Paul Fullerton Exhibition Set to Open at Polk Museum of Art at Florida Southern College
/LAKELAND, FL – The Polk Museum of Art at Florida Southern College announces the opening of “Paul Fullerton: Forces of Nature,” an exhibition presented in the museum’s Sculpture Garden.
The show opens June 22 and runs through Nov. 10, 2019.
Fullerton completed his first major sculpture commission, “Nike,” in 1975. Located in Miami’s Biscayne Bay, the sculpture measures 50 feet tall, weighs about 1 ton, and is mounted on a radial bearing system to turn with the wind. Most of his large works were sold and placed as part of Florida’s Art in State Buildings program.
“Not only are Paul’s pieces works of art, they often are engineering masterpieces,” said PMA Executive Director Claire Orologas. “We are excited to work with his estate to bring several of his smaller reliefs here to be displayed on the walls of the Sculpture Garden.”
Inside the museum will be some of Fullerton’s works on paper, as well as a self-portrait on loan from a collector in Gainesville, Orologas said.
Born in Minnesota and raised in Fort Myers, Fullerton earned his bachelor’s degree in fine arts from the University of Florida in 1967, followed by a master’s degree in painting, printmaking and sculpture from the University of Illinois.
In 1976, he became an associate professor of sculpture at Wayne State University in Detroit.
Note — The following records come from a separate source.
(* ===== verification/ProgRuns.v ===== *)
(** * The user programs on the kernel

    Runs of the programs of [src/syscalls] in a process of the kernel: what
    they show on its terminal and what they return. *)

From S2P Require Import Prelude CInt Memory CString State I8259 Screen Printf Rtc Paging.
From S2P Require Import FS FSSpec Process Terminal Keyboard Syscalls Example KeyboardSpec.
From S2P Require Import ReadLine UserLib UserProgs UserTests UserSpec ProgSpec CountSpec.
From S2P Require Import TestSpec UserKernel WriteSpec KernelSys KernelLaws UserExample.

Section runs.
Context `{d : Device} `{Layout} `{Literals} (img : image) (t : Z).
Context (tbl cs more : list Z) (rest : list irq) (s0 : kstate) `{!Typist d cs}.
Context (busy polls : nat) (handler : irq → K kstate unit) `{!KeyIrq busy polls handler}.
Context (bz pl : nat) (scancode ebx ecx edx : Z).
Context (Hknown : image_known img) (Hmap : map_ok tbl) (Hcodes : Forall is_u8 cs).
#[local] Instance the_kernel : Sys kstate := kernel_sys handler bz pl scancode ebx ecx edx.
#[local] Instance the_kernel_keeps :
  ProcSys kstate (dir_of img) (keys_of tbl) (process_at img t tbl cs more rest s0) :=
  kernel_proc_sys img t tbl cs more rest s0 busy polls handler bz pl scancode ebx ecx edx Hknown Hmap Hcodes.

(** C16: the system calls implement their specification [ProcSys]: through the
    dispatcher of the kernel, in every state that shows a process
    ([process_at]), each call and each access of the program to its page
    changes the kernel and the view that the program has of it (its memory,
    its descriptors and what is left to read of them, its terminal, the lines
    to come) in the same way, and gives the result the view tells. *)
Theorem kernel_implements_calls :
  ProcSys kstate (dir_of img) (keys_of tbl) (process_at img t tbl cs more rest s0).
Proof using Hknown Hmap Hcodes Typist0 KeyIrq0. apply the_kernel_keeps. Qed.

(** C18: [cat] shows the file that its argument names, to the last byte, and
    returns 0; for a name that is not in the directory it shows the message
    and returns 2. The file is read and written in pieces, each shown as the
    terminal shows it: without zero bytes, and with a new line for a zero at
    its end; a file without zero bytes is shown as it is. The buffer, a local
    that holds anything, must be zero where the name ends once [getargs] has
    cleared the string in it: nothing else ends the name. *)
Theorem cat_shows_file fuel s v buf i :
  process_at img t tbl cs more rest s0 s v → name_buffer (vm v) buf (vargs v) →
  lowest_fd v = Some i → Forall is_char (vargs v) → vargs v ≠ [] → Z.of_nat (length (vargs v)) < 1024 →
  cstr_at (vm v) (lit msg_missing) msg_missing → disjoint_range buf 1024 (lit msg_missing) 16 →
  match dir_of img (vargs v) with
  | Some (OFile c) => Forall is_u8 c ∧ (length c < fuel)%nat
  | None => (15 < fuel)%nat
  | _ => False
  end →
  wp (cat_main fuel buf) (λ r s', ∃ v', process_at img t tbl cs more rest s0 s' v' ∧
    match dir_of img (vargs v) with
    | Some (OFile c) => r = 0 ∧
        (∃ pieces, mjoin pieces = c ∧ vtty v' = tty_puts (pieces ≫= shown) (vtty v)) ∧
        (Forall (λ b, b ≠ 0) c → vtty v' = tty_puts c (vtty v))
    | _ => r = 2 ∧ vtty v' = tty_puts msg_missing (vtty v)
    end) s.
Proof using Hknown Hmap Hcodes Typist0 KeyIrq0.
  intros Hr Hb Hi Hc Hne Hl Hlit Hdis Hdir. eapply wp_mono; [by apply (cat_main_ok fuel s v buf i)|].
  cbv beta. intros r s' (v' & Hr' & Hv). exists v'. split; [done|].
  destruct (dir_of img (vargs v)) as [[c|names| |]|]; try done. destruct Hv as [-> (ps & <- & Ev)].
  split; [done|]. split; [by exists ps|]. intros Hn. by rewrite Ev, shown_pieces.
Qed.

(** [ls] shows the names of the directory, 32 characters of each, one to
    a line, and returns 0. *)
Theorem ls_lists_directory fuel s v buf i :
  process_at img t tbl cs more rest s0 s v → mapped (vm v) buf 33 →
  lowest_fd v = Some i → cstr_at (vm v) (lit (chars ".")) (chars ".") →
  dir_of img (chars ".") = Some (ODir (e_str <$> entries img)) →
  Forall (Forall (λ c, is_u8 c ∧ c ≠ 0)) (e_str <$> entries img) → (length (entries img) < fuel)%nat →
  wp (ls_main fuel buf) (λ r s', r = 0 ∧ ∃ v', process_at img t tbl cs more rest s0 s' v' ∧
    vtty v' = tty_puts ((e_str <$> entries img) ≫= ls_line) (vtty v)) s.
Proof using Hknown Hmap Hcodes Typist0 KeyIrq0.
  intros Hr Hm Hi Hl Hd Hc Hf. eapply ls_main_ok; try done. by rewrite length_fmap.
Qed.

(** [hello] asks for a name, waits for the line that is typed, and greets
    with it; the screen shows the question, the echo of the keys and the
    greeting. *)
Theorem hello_greets fuel s v buf ks ins l w :
  process_at img t tbl cs more rest s0 s v → mapped (vm v) buf 1024 →
  vin v = ks :: ins → keys_of tbl ks (tty_puts msg_name (vtty v)) = Some (l, w) →
  Forall is_char l → (length l < 1024)%nat → (length l < fuel)%nat → (22 < fuel)%nat →
  cstr_at (vm v) (lit msg_name) msg_name → cstr_at (vm v) (lit msg_hello) msg_hello →
  disjoint_range buf 1024 (lit msg_hello) 8 →
  wp (hello_main fuel buf) (λ r s', r = 0 ∧ ∃ v', process_at img t tbl cs more rest s0 s' v' ∧
    vtty v' = tty_puts (msg_hello ++ l) w) s.
Proof using Hknown Hmap Hcodes Typist0 KeyIrq0. apply hello_main_ok. Qed.

(** C20: [counter] asks how far to count, waits for the line that is typed, and
    shows the numbers from 1 to 100, to 10000 or to 100000 in order, one to a
    line, for "0", "1" or "2"; it refuses any other digit and longer lines,
    and returns 0. *)
Theorem counter_counts fuel s v buf ks ins l w :
  process_at img t tbl cs more rest s0 s v → mapped (vm v) buf 1024 →
  vin v = ks :: ins → keys_of tbl ks (tty_puts msg_choose (vtty v)) = Some (l, w) → Forall is_char l →
  (length l < 1024)%nat → (length l < fuel)%nat → (58 < fuel)%nat →
  match counter_choice l with Some n => n < Z.of_nat fuel | None => True end →
  Forall (λ k, cstr_at (vm v) (lit k) k ∧ disjoint_range buf 1024 (lit k) (Z.of_nat (length k) + 1))
    [msg_choose; msg_wrong; newline] →
  wp (counter_main fuel buf) (λ r s', r = 0 ∧ ∃ v', process_at img t tbl cs more rest s0 s' v' ∧
    vtty v' = match counter_choice l with
              | Some n => tty_puts (counted n) w
              | None => tty_puts msg_wrong w
              end) s.
Proof using Hknown Hmap Hcodes Typist0 KeyIrq0. apply counter_main_ok. Qed.

(** C23: the kernel passes the tests of [syserr]: for each choice of a test (1
    to 8) and for all of them (0), typed as a digit, the program shows that
    the tests pass and returns 0. *)
Theorem kernel_passes_syserr fuel s v b buf ks ins l w i : (64 < fuel)%nat →
  process_at img t tbl cs more rest s0 s v → test_env v →
  dir_of img (chars ".") = Some (ODir (e_str <$> entries img)) →
  dir_of img (chars "helloo") = None → dir_of img (chars "shel") = None → dir_of img [] = None →
  cstr_at (vm v) (lit test_prompt) test_prompt → mapped (vm v) buf 128 →
  Forall (λ k, disjoint_range buf 128 (lit k) (Z.of_nat (length k) + 1)) test_literals →
  vin v = ks :: ins → keys_of tbl ks (tty_puts test_prompt (vtty v)) = Some (l, w) →
  head l = Some (48 + i) → 0 ≤ i ≤ 8 → Forall is_char l →
  wp (syserr_main fuel b buf) (λ r s', r = 0 ∧ ∃ v', process_at img t tbl cs more rest s0 s' v' ∧
    vtty v' = tty_puts (chosen i) w) s.
Proof using Hknown Hmap Hcodes Typist0 KeyIrq0. intros Hf. by apply syserr_main_ok. Qed.
End runs.

(** ** On the concrete process *)
#[local] Existing Instance ex_literals.
Definition ex_sys (codes : list (list Z)) : Sys kstate :=
  @kernel_sys (ex_types (mjoin codes)) ex_layout (@ex_key_handler (ex_types (mjoin codes))) 0 0 0 0 0 0.
Definition ex_rep (codes : list (list Z)) : kstate → view → Prop :=
  process_at ex_image 1 getChar_init (mjoin codes) [] [] (ex_user codes).

Lemma kernel_implements_calls_witness :
  @ProcSys kstate (ex_sys []) (dir_of ex_image) (keys_of getChar_init) (ex_rep []) ∧
  ex_rep [] (ex_user []) (ex_view []).
Proof.
  split; [|apply ex_process_at].
  pose proof (ex_types_typist []) as Ht. pose proof (@ex_key_irq (ex_types [])) as Hk.
  exact (kernel_implements_calls (d := ex_types []) ex_image 1 getChar_init [] [] [] (ex_user []) 0 0
    (@ex_key_handler (ex_types [])) 0 0 0 0 0 0 ex_known ex_map_ok (List.Forall_nil _)).
Defined.

Lemma cat_shows_file_witness :
  wp (@cat_main kstate (ex_sys []) ex_literals 20 ex_buf) (λ r s', ∃ v', ex_rep [] s' v' ∧
    match dir_of ex_image (chars "frame0") with
    | Some (OFile c) => r = 0 ∧
        (∃ pieces, mjoin pieces = c ∧ vtty v' = tty_puts (pieces ≫= shown) (ex_tty 32)) ∧
        (Forall (λ b, b ≠ 0) c → vtty v' = tty_puts c (ex_tty 32))
    | _ => r = 2 ∧ vtty v' = tty_puts msg_missing (ex_tty 32)
    end) (ex_user []).
Proof.
  pose proof (ex_types_typist []) as Ht. pose proof (@ex_key_irq (ex_types [])) as Hk.
  assert (bytes_at (vm (ex_view [])) ex_buf (replicate (Z.to_nat 1024) 0)) as Hb
    by (apply bytes_atb_spec; vm_compute; reflexivity).
  assert (cstr_at (vm (ex_view [])) (ex_lit msg_missing) msg_missing) as Hl
    by (apply ex_lit_at; [vm_compute; reflexivity|decide_it]).
  assert (dir_of ex_image (chars "frame0") = Some (OFile (chars "fish frame text"))) as Hd
    by (vm_compute; reflexivity).
  apply (cat_shows_file (d := ex_types []) ex_image 1 getChar_init [] [] [] (ex_user []) 0 0
    (@ex_key_handler (ex_types [])) 0 0 0 0 0 0 ex_known ex_map_ok (List.Forall_nil _) 20 (ex_user []) (ex_view []) ex_buf 2).
  - exact (ex_process_at []).
  - apply zero_buffer; [exact Hb|cbn; lia].
  - vm_compute. reflexivity.
  - decide_it.
  - done.
  - cbn. lia.
  - exact Hl.
  - decide_it.
  - cbn [vargs ex_view]. rewrite Hd. split; [decide_it|cbn; lia].
Defined.

Lemma ls_lists_directory_witness :
  wp (@ls_main kstate (ex_sys []) ex_literals 20 ex_buf) (λ r s', r = 0 ∧ ∃ v', ex_rep [] s' v' ∧
    vtty v' = tty_puts ((e_str <$> entries ex_image) ≫= ls_line) (ex_tty 32)) (ex_user []).
Proof.
  pose proof (ex_types_typist []) as Ht. pose proof (@ex_key_irq (ex_types [])) as Hk.
  apply (ls_lists_directory (d := ex_types []) ex_image 1 getChar_init [] [] [] (ex_user []) 0 0
    (@ex_key_handler (ex_types [])) 0 0 0 0 0 0 ex_known ex_map_ok (List.Forall_nil _) 20 (ex_user []) (ex_view []) ex_buf 2).
  - exact (ex_process_at []).
  - decide_it.
  - vm_compute. reflexivity.
  - apply ex_lit_at; [vm_compute; reflexivity|decide_it].
  - vm_compute. reflexivity.
  - decide_it.
  - cbn. lia.
Defined.

(** "bo" and "0" are typed. *)
Definition ex_bo : list Z := [0x30; 0x18; 0x1C].
Definition ex_zero : list Z := [0x0B; 0x1C].
Definition ex_asked (msg l : list Z) : tty := tty_puts l (tty_puts msg (ex_tty 32)).

Lemma hello_greets_witness :
  wp (@hello_main kstate (ex_sys [ex_bo]) ex_literals 30 ex_buf) (λ r s', r = 0 ∧ ∃ v', ex_rep [ex_bo] s' v' ∧
    vtty v' = tty_puts (msg_hello ++ chars "bo" ++ newline) (ex_asked msg_name (chars "bo" ++ newline)))
    (ex_user [ex_bo]).
Proof.
  pose proof (ex_types_typist ex_bo) as Ht. pose proof (@ex_key_irq (ex_types ex_bo)) as Hk.
  apply (hello_greets (d := ex_types ex_bo) ex_image 1 getChar_init ex_bo [] [] (ex_user [ex_bo]) 0 0
    (@ex_key_handler (ex_types ex_bo)) 0 0 0 0 0 0 ex_known ex_map_ok ltac:(decide_it) 30 (ex_user [ex_bo])
    (ex_view [ex_bo]) ex_buf ex_bo [] (chars "bo" ++ newline)).
  - exact (ex_process_at [ex_bo]).
  - decide_it.
  - reflexivity.
  - vm_compute. reflexivity.
  - decide_it.
  - cbn. lia.
  - cbn. lia.
  - lia.
  - apply ex_lit_at; [vm_compute; reflexivity|decide_it].
  - apply ex_lit_at; [vm_compute; reflexivity|decide_it].
  - decide_it.
Defined.

Lemma counter_counts_witness :
  wp (@counter_main kstate (ex_sys [ex_zero]) ex_literals 110 ex_buf) (λ r s', r = 0 ∧ ∃ v', ex_rep [ex_zero] s' v' ∧
    vtty v' = tty_puts (counted 100) (ex_asked msg_choose (chars "0" ++ newline))) (ex_user [ex_zero]).
Proof.
  pose proof (ex_types_typist ex_zero) as Ht. pose proof (@ex_key_irq (ex_types ex_zero)) as Hk.
  assert (counter_choice (chars "0" ++ newline) = Some 100) as Hc by (vm_compute; reflexivity).
  eapply wp_mono; [apply (counter_counts (d := ex_types ex_zero) ex_image 1 getChar_init ex_zero [] [] (ex_user [ex_zero]) 0 0
    (@ex_key_handler (ex_types ex_zero)) 0 0 0 0 0 0 ex_known ex_map_ok ltac:(decide_it) 110 (ex_user [ex_zero])
    (ex_view [ex_zero]) ex_buf ex_zero [] (chars "0" ++ newline)
    (ex_asked msg_choose (chars "0" ++ newline)))|].
  - exact (ex_process_at [ex_zero]).
  - decide_it.
  - reflexivity.
  - vm_compute. reflexivity.
  - decide_it.
  - cbn. lia.
  - cbn. lia.
  - lia.
  - rewrite Hc. vm_compute. reflexivity.
  - repeat constructor; try (apply ex_lit_at; [vm_compute; reflexivity|decide_it]); decide_it.
  - intros r s' [-> (v' & Hp & Ev)]. rewrite Hc in Ev. split; [reflexivity|]. exists v'. split; [exact Hp|exact Ev].
Defined.

Lemma ex_test_env codes : @test_env ex_literals (ex_view codes).
Proof.
  split; [|reflexivity].
  assert (Forall (λ l, bytes_atb (mem_of ex_page_bytes) (ex_lit l) (l ++ [0]) = true ∧ Forall is_char l)
    test_literals) as Hall by decide_it.
  eapply Forall_impl; [exact Hall|]. intros l [H1 H2]. by apply ex_lit_at.
Qed.

Lemma kernel_passes_syserr_witness :
  wp (@syserr_main kstate (ex_sys [ex_zero]) ex_literals 70 ex_tests_buf ex_buf) (λ r s', r = 0 ∧
    ∃ v', ex_rep [ex_zero] s' v' ∧
    vtty v' = tty_puts (chosen 0) (ex_asked test_prompt (chars "0" ++ newline))) (ex_user [ex_zero]).
Proof.
  pose proof (ex_types_typist ex_zero) as Ht. pose proof (@ex_key_irq (ex_types ex_zero)) as Hk.
  apply (kernel_passes_syserr (d := ex_types ex_zero) ex_image 1 getChar_init ex_zero [] [] (ex_user [ex_zero]) 0 0
    (@ex_key_handler (ex_types ex_zero)) 0 0 0 0 0 0 ex_known ex_map_ok ltac:(decide_it) 70 (ex_user [ex_zero])
    (ex_view [ex_zero]) ex_tests_buf ex_buf ex_zero [] (chars "0" ++ newline)).
  - lia.
  - exact (ex_process_at [ex_zero]).
  - apply ex_test_env.
  - vm_compute. reflexivity.
  - vm_compute. reflexivity.
  - vm_compute. reflexivity.
  - vm_compute. reflexivity.
  - apply ex_lit_at; [vm_compute; reflexivity|decide_it].
  - decide_it.
  - decide_it.
  - reflexivity.
  - vm_compute. reflexivity.
  - reflexivity.
  - lia.
  - decide_it.
Defined.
While there, he developed the molding and casting process that is characteristic of a large body of his work – the cast metal reliefs that have been central to his work over the following years and will be part of PMA’s show. He returned to Florida two years later and began working exclusively on sculpture and cyanotype prints. In 1980, after exhibitions in Miami at the Metropolitan Museum and Art Centers and the 24 Collection, he completed the large wall piece, “Cayocosta Rondo,” as a guest of the sculpture department of the University of Miami. That work will be part of PMA’s exhibition.
Fullerton spent the last years of his life living and working in Miami and Micanopy. He died in 2018.
“I was introduced to Paul in June of last year by another artist, and I quickly learned how the community of artists in Florida loved and revered him,” Orologas said. “To hear other artists speak about Paul is inspiring, and we look forward to exhibiting these beautiful works to honor his memory and his talent.”